Dietary intake variables were not found to be predictors of insulin resistance. Other studies, considering dietary glycaemic load and macronutrient composition, have also found no association with insulin sensitivity.56, 57, 58, 59 Other components of food intake and diet quality may be more predictive of insulin resistance than macronutrient composition per se.60 Obtaining accurate dietary intake information is inherently problematic, with day-to-day variability making it difficult to determine habitual dietary intake from three 24-h recalls.61 There is also some evidence of inter- and intra-individual variability in glycaemic response to the same food thereby potentially eliciting a variable insulin response.62, 63

One of the strengths of this study was the ability to identify individuals who had undergone substantial weight loss and either successfully maintained this weight loss for periods in excess of a year or regained all of the weight previously lost. This enabled an investigation into the longer term effects of weight loss and regain in comparison to individuals with no weight loss history. Actual measurements of physical activity also avoided issues around over or under reporting. However, limitations of the study included it being cross sectional and therefore only able to point to associations rather than cause and effect. Our research question also related to identifying differences in the metabolic profile of individuals with a weight loss and regain history compared with phenotypically similar controls and as such weight loss history was used to assign participants to experimental groups. Weight loss is accomplished through energy deficit, by increasing energy expenditure and/or decreasing energy intake. Data on how weight loss was achieved in this sample was not collected and so it is not possible to determine to what extent the weight loss associated improvements in insulin sensitivity were attributable to dietary restriction, increased physical activity or a combination of both. Finally, there were relatively fewer participants in the REL and OSW groups which may have underpowered the effects shown. Future studies should analyse the dietary data in more detail, perhaps using indices and their components to assess associations with dietary intake and insulin resistance. It would also be of interest to consider mechanisms that might contribute to explaining the improved insulin sensitivity that accompanies weight loss, to identify to what extent these might be associated with either dietary restriction or physical activity modalities and how this develops over the longer term during weight maintenance.

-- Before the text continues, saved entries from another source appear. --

(** C1 as it is worded fails in two ways.  It reads the bounds off the
    contract: a contract whose minOrderQty is 0 is sized with the default
    minimum of one lot (balance 100, price 10, multiplier 1 give
    floor(0.5) = 0 lots, which the clamp into [0, 1000000] keeps, and the
    function returns 1 lot).  And it states a formula of exact numbers: for
    balance 1000, price 0.1 and multiplier 0.1 the formula gives
    floor(50 / 0.01) = 5000 lots, and the function, whose product of 0.1
    and 0.1 is a number above 0.01, returns 4999. *)
Lemma C1_formula_counterexample :
  (exists plan,
     calculatePositionParameters Examples.config0 (Number (of_Z 100))
       (Number (of_Z 10)) Telegram.LONG Examples.info_zero_min = inr plan
     /\ to_Q (quantity plan) = Some 1%Q
     /\ to_number (minOrderQty Examples.info_zero_min) = zero
     /\ quantity plan
        <> spec_lots (of_Z 5) (of_Z 100) (of_Z 10) (of_Z 1)
             (to_number (minOrderQty Examples.info_zero_min))
             (of_Z 1000000)
     /\ ~ (1 == exact_lots 5 100 10 1 0 1000000)%Q)
  /\ (exists plan,
        calculatePositionParameters Examples.config0 (Number (of_Z 1000))
          (Number (ratio 1 10)) Telegram.LONG Examples.info_tenth = inr plan
        /\ to_Q (quantity plan) = Some 4999%Q
        /\ ~ (4999 == exact_lots 5 1000 (1 # 10) (1 # 10) 1 1000000)%Q).
Proof.
  split; eexists; (split; [vm_compute; reflexivity|]);
    cbn [quantity]; repeat split; vm_compute; congruence.
Qed.



(** The margin that is compared with the balance is the rounded one: with
    a balance of 2.01, a price of 201 and a multiplier of 0.1 (5 percent,
    leverage 10) one lot costs 201 x 0.1 / 10, which is 2.01 exactly and
    2.0100000000000002 as the function computes it: the order is
    rejected. *)
Lemma rounded_margin_exceeds_balance :
  exists m,
    calculatePositionParameters Examples.config0 (Number (ratio 201 100))
      (Number (of_Z 201)) Telegram.LONG Examples.info_tenth
    = inl (InsufficientBalance m (ratio 201 100))
    /\ to_Q m = Some (4526117625507349 # 2251799813685248)
    /\ to_Q (ratio 201 100) = Some (1131529406376837 # 562949953421312)
    /\ (1131529406376837 # 562949953421312 < 201 # 100)%Q
    /\ (201 # 100 < 4526117625507349 # 2251799813685248)%Q
    /\ (1 * 201 * (1 # 10) / 10 == 201 # 100)%Q.
Proof.
  eexists. split; [vm_compute; reflexivity|].
  repeat split; vm_compute; reflexivity.
Qed.

(** A leverage that is NaN passes the start-up checks, and the margin of
    every plan is then NaN, which no balance is compared against: a plan is
    returned. *)
Lemma nan_leverage_returns_a_plan :
  Settings.validated Examples.config_nan_leverage = true
  /\ exists plan,
       calculatePositionParameters Examples.config_nan_leverage
         (Number (of_Z 1000)) (Number (of_Z 10)) Telegram.LONG
         Examples.info_e2e = inr plan
       /\ quantity plan = of_Z 500 /\ requiredMargin plan = nan.
Proof.
  split; [reflexivity|]. eexists. split; [vm_compute; reflexivity|].
  split; vm_compute; reflexivity.
Qed.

In conclusion, successfully weight-reduced individuals, maintaining reduced weight for extended periods of time, are more insulin sensitive than their BMI-matched controls with no weight-loss history, independent of dietary intake and physical activity. With weight-loss relapse, these metabolic benefits are no longer evidenced. Being physically active, engaging in light activity rather than being sedentary and in particular including small amounts of vigorous physical activity predicted improved insulin sensitivity. Weight-loss maintenance programs should therefore be emphasised in the period following substantial weight loss in order to retain these benefits. Research is needed to consider dietary strategies that can facilitate weight loss maintenance in light of the enhanced insulin sensitivity, not just in the immediate period following weight loss, but over the long term.